The rule laid down by § 25, supra, is well-known. In American law it is described with the name of parol evidence rule. The theory in which it is grounded is not merely that *152the instrument is the best evidence of the agreement but that what is embodied in the writing is the actual contract of the parties, no oral evidence being admissible to vary it except in the cases provided in the said Section. Nicorelli v. Ernesto López & Co., 26 P.R.R. 49; Morales et al. v. Díaz et al., 24 P.R.R. 691. See also 6 Harv. L. Rev. 325; 7 Cal. L. Rev. 417; 6 Cal. Jur., p. 261, § 166; 10 Cal. Jur. 919, § 187; 12 Am. Jur. 755-757, §§, 232-234; and 20 Am. Jur. 958, § 1099. The evidence introduced by the defendants did not fall within any of the exceptions prescribed by the Section copied above and the lower court did not err in rejecting the same.

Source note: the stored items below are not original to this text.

(** [openCodeContent] of convertSkillToOpenCode (lines 37-47): the
    frontmatter, an empty line, the source text and a line feed. *)
Definition skillOpenCodeContent (skillName content : jsstring) : jsstring :=
  skillFrontmatter skillName (skillDescription skillName content)
  ++ nl ++ content ++ nl.

(** The description of an agent (convertAgentToOpenCode, lines 65-66):
    the heading pattern is tried first, the quote pattern only when
    the heading pattern yields [null]. *)
Definition agentDescription (agentName content : jsstring) : jsstring :=
  let descMatch :=
    match smatch content headingPattern with
    | Some m => Some m
    | None => smatch content quotePattern
    end in
  match descMatch with
  | Some m => group1 m
  | None => agentName ++ str " agent"
  end.

Definition agentFrontmatter (description : jsstring) : jsstring :=
  template
    [ str "---";
      str "description: " ++ description;
      str "model: anthropic/claude-sonnet-4-5";
      str "---" ].

Definition agentOpenCodeContent (agentName content : jsstring) : jsstring :=
  agentFrontmatter (agentDescription agentName content)
  ++ nl ++ content ++ nl.

End Convert.

Export Convert.

(** * Paths and the file system

    A path is absolute and normalized: the list of its components from
    the root.  [path.join] appends segments and normalizes the result
    the way the POSIX implementation does: segments are split at [/],
    empty parts and [.] are dropped and [..] removes the last
    component. *)

Module Fs.

Abbreviation path := (list jsstring).

Definition slash : N := 47.
Definition dot : jsstring := [46].
Definition dotdot : jsstring := [46; 46].

(** Splitting a segment at [/]. *)
Fixpoint splitSlash (acc s : jsstring) : list jsstring :=
  match s with
  | [] => [rev acc]
  | c :: s' =>
      if c =? slash then rev acc :: splitSlash [] s'
      else splitSlash (c :: acc) s'
  end.

Definition pushPart (p : path) (part : jsstring) : path :=
  if decide (part = []) then p
  else if decide (part = dot) then p
  else if decide (part = dotdot) then removelast p
  else p ++ [part].

Definition joinSeg (p : path) (seg : jsstring) : path :=
  fold_left pushPart (splitSlash [] seg) p.

(** [path.join(p, seg1, ..., segn)]. *)
Definition pathJoin (p : path) (segs : list jsstring) : path :=
  fold_left joinSeg segs p.

(** [path.dirname] and [path.basename] of a normalized path. *)
Definition dirname (p : path) : path := removelast p.
Definition basename (p : path) : jsstring := default [] (last p).

(** A name that can be a directory entry. *)
Definition validName (n : jsstring) : Prop :=
  n ≠ [] ∧ n ≠ dot ∧ n ≠ dotdot ∧ slash ∉ n.

Inductive entry : Type :=
| File (content : jsstring)
| Dir.

#[global] Instance entry_eq_dec : EqDecision entry.
Proof. solve_decision. Defined.
(** * journeyEmissions: the commute calculator of
    [src/PersonalCommute/PersonalCommuteCalc.jsx]

    A shallow embedding of the [PersonalCalculator] component: its state
    (the [useState] cells), its event handlers as functions from the
    state captured by the render they were created in to the list of
    effects they perform, the effect run on mount that decodes a shared
    link, the link encoder, and the order in which the [return]
    expression evaluates what can throw.

    Conventions of the model
    - A JavaScript number is an IEEE 754 binary64 value: a [spec_float]
      with [prec = 53] and [emax = 1024], under the correctly rounded
      arithmetic of [SpecFloat].
    - A JavaScript string is a [string], read as the bytes of its UTF-8
      form.  Case mapping is the one of the ASCII letters.
    - The services of the browser ([fetch], the clipboard, [history],
      [location], timers) are explicit: a handler is given the outcome of
      the call it awaits and returns the effects it performs, in order.
      A handler runs to its end; events that arrive while a call is
      pending are not interleaved with it.
    - A control can be used when the render that the state gives
      completes and includes it; a render that throws takes the
      component off the page.  For this the page is one that defines
      the two handlers which the component uses without declaring them.
    - [Number.parseInt], [Number.parseFloat], [Number.prototype.toString],
      [Math.ceil], [String.prototype.replace], [URLSearchParams] follow
      ECMAScript and the URL standard. *)

From Stdlib Require Import ZArith Bool List String Ascii Lia DecimalString.
From Stdlib Require Import Floats.SpecFloat.
Import ListNotations.
(** [re.sub(r",\s+", ",", s)]: every comma that is followed by white
    space loses the whole run of white space after it.  [after_comma]
    holds while the scan is inside such a run or just after a comma. *)
Fixpoint collapse_go (after_comma : bool) (s : string) : string :=
  match s with
  | "" => ""
  | String c r =>
      if after_comma && Text.isspace c then collapse_go true r
      else String c (collapse_go (Ascii.eqb c ",") r)
  end.

Definition collapse_comma_space (s : string) : string := collapse_go false s.

(** The byte-order mark U+FEFF in UTF-8. *)
Definition BOM : string :=
  String (ascii_of_nat 239) (String (ascii_of_nat 187) (String (ascii_of_nat 191) "")).

(** Decoding with [utf-8-sig] drops one leading byte-order mark. *)
Definition decode_utf8_sig (bytes : string) : string :=
  if Text.startswith BOM bytes then Text.drop 3 bytes else bytes.

(** [s.replace] of every byte-order mark by the empty string. *)
Fixpoint remove_bom (s : string) : string :=
  match s with
  | "" => ""
  | String a t =>
      if Text.startswith BOM s
      then match t with
           | String _ (String _ r) => remove_bom r
           | _ => s
           end
      else String a (remove_bom t)
  end.

(** [fn.strip()] followed by the removal of byte-order marks. *)
Definition normalize_name (k : string) : string := remove_bom (Text.strip k).

(** A value of a [DictReader] row: a string, [None] (the [restval] of a
    short record) or the list of the surplus fields of a long record. *)
Inductive cell : Type :=
  | CStr (s : string)
  | CNone
  | CList (l : list string).

(** A key of a [DictReader] row: a field name, or [None] (the [restkey]). *)
Definition key : Type := option string.

(** [d[k] = v] on an insertion-ordered dictionary. *)
Fixpoint dict_set (d : list (key * cell)) (k : key) (v : cell) : list (key * cell) :=
  match d with
  | [] => [(k, v)]
  | (k', v') :: rest =>
      if decide (k' = k) then (k, v) :: rest else (k', v') :: dict_set rest k v
  end.

(** [dict(zip(fieldnames, record))] *)
Fixpoint dict_zip (d : list (key * cell)) (fieldnames record : list string)
  : list (key * cell) :=
  match fieldnames, record with
  | f :: fs, x :: xs => dict_zip (dict_set d (Some f) (CStr x)) fs xs
  | _, _ => d
  end.

(** One row of [DictReader.__next__] for a non-empty record. *)
Definition dict_row (fieldnames record : list string) : list (key * cell) :=
  let d := dict_zip [] fieldnames record in
  let lf := length fieldnames in
  let lr := length record in
  if lf <? lr then dict_set d None (CList (List.skipn lf record))
  else foldl (fun d k => dict_set d (Some k) CNone) d (List.skipn lr fieldnames).

(** The dictionary comprehension of [read_csv]: keys and values are
    trimmed; a value that is a list has no [strip]. *)
Fixpoint normalize_row (d : list (key * cell)) (acc : row) : outcome row :=
  match d with
  | [] => Return acc
  | (k, v) :: rest =>
      let k' := match k with
                | Some name => if String.eqb name "" then "" else normalize_name name
                | None => ""
                end in
      match v with
      | CStr s => normalize_row rest (<[k' := Text.strip s]> acc)
      | CNone => normalize_row rest (<[k' := ""]> acc)
      | CList _ => Raise (AttributeError "'list' object has no attribute 'strip'")
      end
  end.

Fixpoint normalize_rows (fieldnames : list string) (records : list (list string))
  : outcome (list row) :=
  match records with
  | [] => Return []
  | [] :: rest => normalize_rows fieldnames rest
  | record :: rest =>
      r ← normalize_row (dict_row fieldnames record) ∅;
      rs ← normalize_rows fieldnames rest;
      Return (r :: rs)
  end.

Section ReadCsv.

(** The two entry points of the [csv] library that [read_csv] calls are
    parameters: [sniff sample] is the delimiter of the dialect that
    [Sniffer().sniff] detects ([None] when it raises), and
    [reader delimiter text] is the list of the records that [csv.reader]
    yields. *)
Variable sniff : string -> option ascii.
Variable reader : ascii -> string -> list (list string).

The defendants also urged that the lower court erred in ordering them to free the real property from any kind of lien. Such error was not committed either. In the deed of lease it is not stated in any manner that the lessees in exercising the right of option, would have to pay in addition to the sum of $8,500, any lien or encumbrances on the properties leased, plus taxes owed.5 Logic indicates that given the terms in which the promise to sell is drafted the sum of $8,500 was to be paid for the properties, free from any kind of lien.

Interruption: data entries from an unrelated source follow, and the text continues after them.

(** * Sparse LU kernels of LASAGNA ([tools/sparse.c]): a shallow embedding

    The C functions of [tools/sparse.c] are transcribed as executable Rocq
    functions.  C arrays are lists indexed by [Z]; every array access is
    checked, and an access outside the array (undefined behaviour in C)
    makes the embedded function return [None].  [int] values are modelled
    as [Z]: the indices and counters of this file stay far below [2^31] on
    every array that fits in memory, and signed overflow would be undefined
    in C in any case.  [double] values are IEEE 754 binary64 numbers, that
    is Rocq's primitive [float]. *)

From Stdlib Require Import ZArith Lia Floats.
From stdpp Require Import base tactics option list list_numbers.

Local Open Scope Z_scope.

(** ** C arrays *)

Module Mem.

(** [a[i]] as an r-value. *)
Definition rd {A : Type} (a : list A) (i : Z) : option A :=
  if decide (0 ≤ i) then a !! Z.to_nat i else None.

(** [a[i] = v]. *)
Definition wr {A : Type} (a : list A) (i : Z) (v : A) : option (list A) :=
  if decide (0 ≤ i < Z.of_nat (length a))
  then Some (<[Z.to_nat i := v]> a) else None.

(** Fresh storage of [len] cells.  [malloc] leaves the contents
    unspecified and [calloc] zeroes them; the model fills both with the
    given value, and no function below reads a [malloc]ed cell before
    writing it on inputs whose accesses stay in range. *)
Definition alloc {A : Type} (len : Z) (v : A) : list A :=
  replicate (Z.to_nat len) v.

Section Facts.
Context {A : Type}.
Implicit Types (a : list A) (i j : Z) (v : A).

Lemma rd_Some a i v :
  rd a i = Some v → 0 ≤ i < Z.of_nat (length a).
Proof.
  unfold rd. case_decide; [|done].
  intros Hl%lookup_lt_Some. lia.
Qed.
(** X16. The download step calls the download of the store for the tracks
    in their order, each into the file that its name gives in the cache
    directory, which is there. When the store gives every object the step
    returns, having made one call for each track; when it does not give
    one (the key is not in the bucket, is refused or is empty) the step
    raises the error of [download_file] at that call, after the calls for
    the tracks before it and without any call for the tracks after it. *)
Theorem download_step_stops_at_first_failure config client before s c c' :
  heap s !! config = Some c →
  heap s !! s3_config client = Some c' →
  cache_dir c ∈ dirs s →
  Forall (λ track, download_refusal s track = None) before →
  (download_all_tracks config client before s).1 = Ok tt
  ∧ trace (download_all_tracks config client before s).2
    = (trace s ++ (download_call c c' <$> before))%list
  ∧ ∀ track after e,
      download_refusal s track = Some e →
      (download_all_tracks config client (before ++ track :: after) s).1
      = Raise e
      ∧ trace (download_all_tracks config client (before ++ track :: after)
                 s).2
        = (trace s ++ (download_call c c' <$> before ++ [track]))%list.
Proof.
  unfold download_all_tracks. revert s.
  set (step := λ track, deref config ≫= λ c0,
                 download_file client track
                   (local_filename (cache_dir c0) track)).
  assert (∀ track s, heap s !! config = Some c →
            heap s !! s3_config client = Some c' → cache_dir c ∈ dirs s →
            (step track s).1
            = from_option Raise (Ok tt) (download_refusal s track)
            ∧ trace (step track s).2
              = (trace s ++ [download_call c c' track])%list
            ∧ heap (step track s).2 = heap s ∧ env (step track s).2 = env s
            ∧ objects (step track s).2 = objects s
            ∧ dirs (step track s).2 = dirs s) as Hone.
  { intros track s Hc Hc' Hd. unfold step.
    rewrite bind_run, (deref_run _ _ c) by done.
    apply download_file_run; [done|].
    apply creatable_in; [done | apply stage_name_plain]. }
  induction before as [|first before IH]; intros s Hc Hc' Hd Hgiven.
  - split_and!; [done | by rewrite app_nil_r |].
    intros track after e He. cbn [app for_each]. rewrite bind_run.
    destruct (Hone track s Hc Hc' Hd) as (Hr & Ht & _). rewrite He in Hr.
    by destruct (step track s) as [[[]|e'] s1]; simplify_eq/=.
  - apply Forall_cons in Hgiven as [Hfirst Hgiven].
    destruct (Hone first s Hc Hc' Hd) as (Hr & Ht & Hh & He & Ho & Hdirs).
    rewrite Hfirst in Hr. cbn [app for_each fmap list_fmap].
    assert (∀ rest,
      (step first ≫= λ _, for_each step rest) s
      = for_each step rest (step first s).2) as Hstep.
    { intros rest. rewrite bind_run.
      by destruct (step first s) as [[[]|e'] s1]; simplify_eq/=. }
    destruct (IH (step first s).2) as (Hok & Htrace & Hstop).
    { by rewrite Hh. }
    { by rewrite Hh. }
    { by rewrite Hdirs. }
    { eapply Forall_impl; [exact Hgiven|]. intros track Hn. simpl in Hn.
      by rewrite (download_refusal_later s). }
    rewrite !Hstep. split_and!.
    + done.
    + by rewrite Htrace, Ht, <- app_assoc.
    + intros track after e Hrefused. rewrite Hstep.
      destruct (Hstop track after e) as [Hraise Htrace'].
      { by rewrite (download_refusal_later s). }
      split; [done|]. by rewrite Htrace', Ht, <- app_assoc.
Qed.

Lemma download_step_stops_at_first_failure_witness :
  let w := configured
             (sample_world
                (sample_ini "true" "track_list" standard_mask "true" "true")
                sample_bucket ∅) in
  (download_all_tracks 0%nat sample_client
     ["music/01.mp3"; "music/02.mp3"; "music/01.mp3"] w).1
  = Raise InvalidPermissions
  ∧ trace (download_all_tracks 0%nat sample_client
             ["music/01.mp3"; "music/02.mp3"; "music/01.mp3"] w).2
    = [Download "tunes" "music/01.mp3"
         (local_filename "/tmp/cache" "music/01.mp3");
       Download "tunes" "music/02.mp3"
         (local_filename "/tmp/cache" "music/02.mp3")].
Proof.
  intros w.
  pose (c := {| path := "/opt/sortie/conf/sortie.ini";
                environment := "default"; bucket := "tunes";
                log_to_file := true; max_logging_level := 4;
                log_file := Some "/var/log/sortie.log";
                ingestion_mode := "track_list";
                track_list := Some "/srv/tracks.json";
                cache_dir := "/tmp/cache"; sort_mask := standard_mask;
                clean_up := true; persistent_cache := true |}).
  destruct (download_step_stops_at_first_failure 0%nat sample_client
              ["music/01.mp3"] w c c) as (_ & _ & Hstop).
  - vm_compute. reflexivity.
  - vm_compute. reflexivity.
  - vm_compute. reflexivity.
  - repeat constructor.
  - exact (Hstop "music/02.mp3" ["music/01.mp3"] InvalidPermissions eq_refl).
Defined.

Lemma download_all_tracks_files config client tracks s u s' c :
  download_all_tracks config client tracks s = (Ok u, s') →
  heap s !! config = Some c →
  ∀ track, track ∈ tracks →
    is_Some (files s' !! local_filename (cache_dir c) track).
Proof.
  unfold download_all_tracks. revert s.
  induction tracks as [|t tracks IH]; intros s E Hc track Hin.
  { by apply elem_of_nil in Hin. }
  cbn [for_each] in E. apply bind_ok in E as ([] & s1 & E1 & E).
  apply bind_ok in E1 as (c1 & ? & [-> Hc1]%deref_ok & E1).
  rewrite Hc in Hc1. injection Hc1 as <-.
  pose proof E1 as (c' & content & _ & _ & _ & Hs1)%download_file_ok.
  apply elem_of_cons in Hin as [->|Hin].
  - destruct (download_all_tracks_staged config client tracks s1 _ s' E)
      as (_ & Hkeep & _).
    apply Hkeep. rewrite Hs1. simpl. rewrite lookup_insert_eq. by eexists.
  - apply (IH s1); [done | by rewrite Hs1 | done].
Qed.

(** every file of the cache directory whose name has no slash and ends in
    .mp3 is in the listing of the cache *)
Lemma ingest_cache_lists directory name s :
  is_Some (files s !! (directory +:+ "/" +:+ name)) →
  all_chars not_slash name = true →
  PyStr.endswith name ".mp3" = true →
  ∃ tracks, ingest_cache directory s = (Ok tracks, s) ∧ name ∈ tracks.
Proof.
  intros [content Hf] Hplain Hend. eexists. split; [reflexivity|].
  apply list_elem_of_filter. split; [done|].
  unfold walk_files. apply list_elem_of_fmap.
  exists (directory +:+ "/" +:+ name). split; [by rewrite basename_join|].
  apply list_elem_of_filter. split.
  - rewrite <- append_assoc. apply prefix_append.
  - apply list_elem_of_fmap. exists (directory +:+ "/" +:+ name, content).
    split; [done|]. by apply elem_of_map_to_list.
Qed.

(** X17. What the download step stages, the listing of the cache finds:
    when the step returns, the file of every track exists, and the listing
    of the cache directory contains its name. *)
Theorem staged_files_are_listed config client tracks s u s' c track :
  download_all_tracks config client tracks s = (Ok u, s') →
  heap s !! config = Some c →
  track ∈ tracks →
  is_Some (files s' !! (cache_dir c +:+ "/" +:+ stage_name track))
  ∧ ∃ listing,
      ingest_cache (cache_dir c) s' = (Ok listing, s')
      ∧ stage_name track ∈ listing.
Proof.
  intros E Hc Hin.
  pose proof (download_all_tracks_files _ _ _ _ _ _ _ E Hc track Hin) as Hf.
  split; [done|].
  destruct (stage_name_plain track) as [Hplain Hend].
  by apply ingest_cache_lists.
Qed.

Lemma staged_files_are_listed_witness :
  let w := configured
             (sample_world
                (sample_ini "true" "track_list" standard_mask "true" "true")
                sample_bucket ∅) in
  let w' := (download_all_tracks 0%nat sample_client ["music/01.mp3"] w).2 in
  ∃ listing,
    ingest_cache "/tmp/cache" w' = (Ok listing, w')
    ∧ stage_name "music/01.mp3" ∈ listing.
Proof.
  intros w w'.
  pose (c := {| path := "/opt/sortie/conf/sortie.ini";
                environment := "default"; bucket := "tunes";
                log_to_file := true; max_logging_level := 4;
                log_file := Some "/var/log/sortie.log";
                ingestion_mode := "track_list";
                track_list := Some "/srv/tracks.json";
                cache_dir := "/tmp/cache"; sort_mask := standard_mask;
                clean_up := true; persistent_cache := true |}).
  destruct (staged_files_are_listed 0%nat sample_client ["music/01.mp3"] w tt
              w' c "music/01.mp3") as [_ Hl].
  - apply run_ok. vm_compute. reflexivity.
  - vm_compute. reflexivity.
  - apply list_elem_of_here.
  - exact Hl.
Defined.

(** ** The resolution of the target paths *)

Lemma TrackLister_init_cache config orchestrator s c :
  heap s !! config = Some c →
  ingestion_mode c = "cache" →
  (TrackLister_init config orchestrator s).2 = s.
Proof.
  intros Hc Hm. unfold TrackLister_init. rewrite bind_run.
  pose proof (Logger_init_always (same whole) "TrackLister" config s) as Hl.
  destruct (Logger_init "TrackLister" config s) as [[slog|e] s1];
    unfold same, whole in Hl; simpl in Hl; subst s1; [|done].
  rewrite bind_run, (deref_run _ _ c) by done.
  rewrite bind_run, Hm. simpl.
  rewrite bind_run, (deref_run _ _ c) by done. done.
Qed.

Lemma TrackConverter_init_ok config filepath s converted s' :
  TrackConverter_init config filepath s = (Ok converted, s') →
  s' = s
  ∧ ∃ c, heap s !! config = Some c
       ∧ local_path converted = filepath
       ∧ files s !! filepath = Some (Audio (tags converted))
       ∧ load_target_template (env s) (tags converted) (sort_mask c)
         = Ok (target_path converted).
Proof.
  unfold TrackConverter_init. intros (slog & s1 & E1 & E)%bind_ok.
  apply bind_ok in E as (tags & s2 & E2 & E).
  apply bind_ok in E as (c & s3 & E3 & E).
  apply bind_ok in E as (? & s3' & [= <- <-] & E).
  apply bind_ok in E as (target & s4 & E4 & [= <- <-]).
  unchanged_steps. split; [done|]. exists c. simpl.
  apply deref_ok in E3 as [_ Hc]. split_and!; [done..| |].
  - unfold load_tags in E2. rewrite bind_run in E2. simpl in E2.
    destruct (files s !! filepath) as [[t|]|]; try done. by injection E2 as ->.
  - unfold lift in E4. by injection E4.
Qed.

The ninth and last error assigned by the defendants is that the lower court erred in granting to the plaintiffs the sum of $1,000 as attorney’s fees without it being shown that they were guilty of obstinacy. The granting of attorney’s fees is discretionary with the lower court and we are not convinced that in this case there was an abuse of such discretion in granting and fixing said sum. Figueroa v. Picó, 69 P.R.R. 372; Sánchez v. Cooperativa Azucarera, 66 P.R.R. 330. See also Gorbea v. Santiago, 67 P.R.R. 595.
The judgment appealed from should be affirmed.

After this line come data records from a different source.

(** * A shallow embedding of llm-context's context assembly, command
    pipeline and project setup (llm_context/context_generator.py,
    llm_context/cmd_pipeline.py, llm_context/project_setup.py). *)

From Stdlib Require Import String Ascii.
From stdpp Require Import base list gmap strings.

Open Scope string_scope.

(** ** Context collection (context_generator.py) *)
Module ContextGen.

(** A dict [{"path": rel_path, "content": content}] built by
    [ContextCollector.files]. *)
Record FileRec := mkFileRec { fr_path : string; fr_content : string }.

(** [llm_context.highlighter.parser.Source(rel_path, content)]. *)
Record Source := mkSource { src_rel : string; src_content : string }.

(** An outline record [(relativePath, outlineText)] as produced by the
    outline engine. *)
Record OutlineRecord := mkOutlineRecord { or_path : string; or_text : string }.

(** [llm_context.state.FileSelection]: the fields used by
    [ContextGenerator.create]. *)
Record FileSelection := mkFileSelection {
  full_files : list string;
  outline_files : list string
}.

(** Python truthiness of [to_language(f)], which is a language name or
    [None]: [None] and [""] are falsy. *)
Definition py_truthy (o : option string) : bool :=
  match o with
  | Some s => negb (String.eqb s "")
  | None => false
  end.

Section Collector.

(** [to_language] (highlighter/language_mapping.py): path to language
    name, [None] for an unknown suffix. *)
Variable to_language : string -> option string.
(** [PathConverter.to_absolute] converts each relative path in turn. *)
Variable to_abs_path : string -> string.
(** [safe_read_file]: the file's text, or [None] when it cannot be read. *)
Variable safe_read_file : string -> option string.
(** The per-file outline of a file with a given language tag; [None]
    stands for an internal parser fault. *)
Variable outline_text : string -> string -> string -> option string.
(** "link markup reduced to its link text": reading left to right, each
    link is replaced by its text, and a character that starts no link is
    kept. *)
Inductive links_reduced : jsstring -> jsstring -> Prop :=
| reduced_nil : links_reduced [] []
| reduced_link text markup rest out :
    is_link text markup ->
    links_reduced rest out ->
    links_reduced (markup ++ rest) (text ++ out)
| reduced_char c s out :
    ~ starts_with_link (c :: s) ->
    links_reduced s out ->
    links_reduced (c :: s) (c :: out).

(** "newline runs replaced by a pause character": the first newline of a
    run becomes the pause, the others vanish. *)
Fixpoint pause_newline_runs (in_run : bool) (s : jsstring) : jsstring :=
  match s with
  | [] => []
  | c :: s' =>
      if (c =? 10)%N then
        if in_run then pause_newline_runs true s'
        else pause :: pause_newline_runs true s'
      else c :: pause_newline_runs false s'
  end.

End Described.

(** ** A direct recogniser of link markup *)

Module LinkMarkup.
Import Js.

(** The longest prefix inside a class, and what follows it. *)
Fixpoint span (p : N -> bool) (s : jsstring) : jsstring * jsstring :=
  match s with
  | c :: s' =>
      if p c then let (run, rest) := span p s' in (c :: run, rest)
      else ([], s)
  | [] => ([], [])
  end.

(** A recogniser of link markup at the head of a string: the link text
    and what follows the link. *)
Definition parse_link (s : jsstring) : option (jsstring * jsstring) :=
  match s with
  | c0 :: s1 =>
      if (c0 =? 91)%N then
        match span (fun c => negb (c =? 93)%N) s1 with
        | ((_ :: _) as text, c1 :: c2 :: s3) =>
            if ((c1 =? 93) && (c2 =? 40))%N then
              match span (fun c => negb (c =? 41)%N) s3 with
              | (_ :: _, c3 :: rest) =>
                  if (c3 =? 41)%N then Some (text, rest) else None
              | _ => None
              end
            else None
        | _ => None
        end
      else None
  | [] => None
  end.

End LinkMarkup.

(** ** Situations the properties speak about *)

Module Situations.
Import Js WebAudio GeminiService.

The propex'ties are described in the deed under letters A and B. The property under letter A consists of a lot with a concrete, brick and stone, one story and zinc-roofed building. The one described under l'etter B consists of a lot of 140.213 square meters.
The case of United States v. Penn Foundry and Manufacturing Company, Inc., decided by the Supreme Court of the United States on May 31, 1949, 337 U. S. 198, clearly sets forth the common law rule on the matter.
The oral evidence tending to vary the terms of the deed was conditionally admitted by the court. In its opinion, said court stated that the same was inadmissible, but that if it had been admissible it would not have accorded any credit.
The defendant’s contention is that in the fifth clause of the deed they only gave the plaintiffs preference in case they decided to sell to a third person, but never an option.
In the notation entered by the Registrar of Property at the foot of the deed of lease it is stated that record thereof is denied inasmuch as the properties were not recorded, but only a cautionary notice entered, and that said properties were encumbered by a mention of a mortgage for $2,400 in favor of Milagros Fournier Toro widow of Wellenkamp. Cf. Mejia v. Mouriño, 68 P.R.R. 614, 616, and Sánchez v. Coll, 69 P.R.R. 863.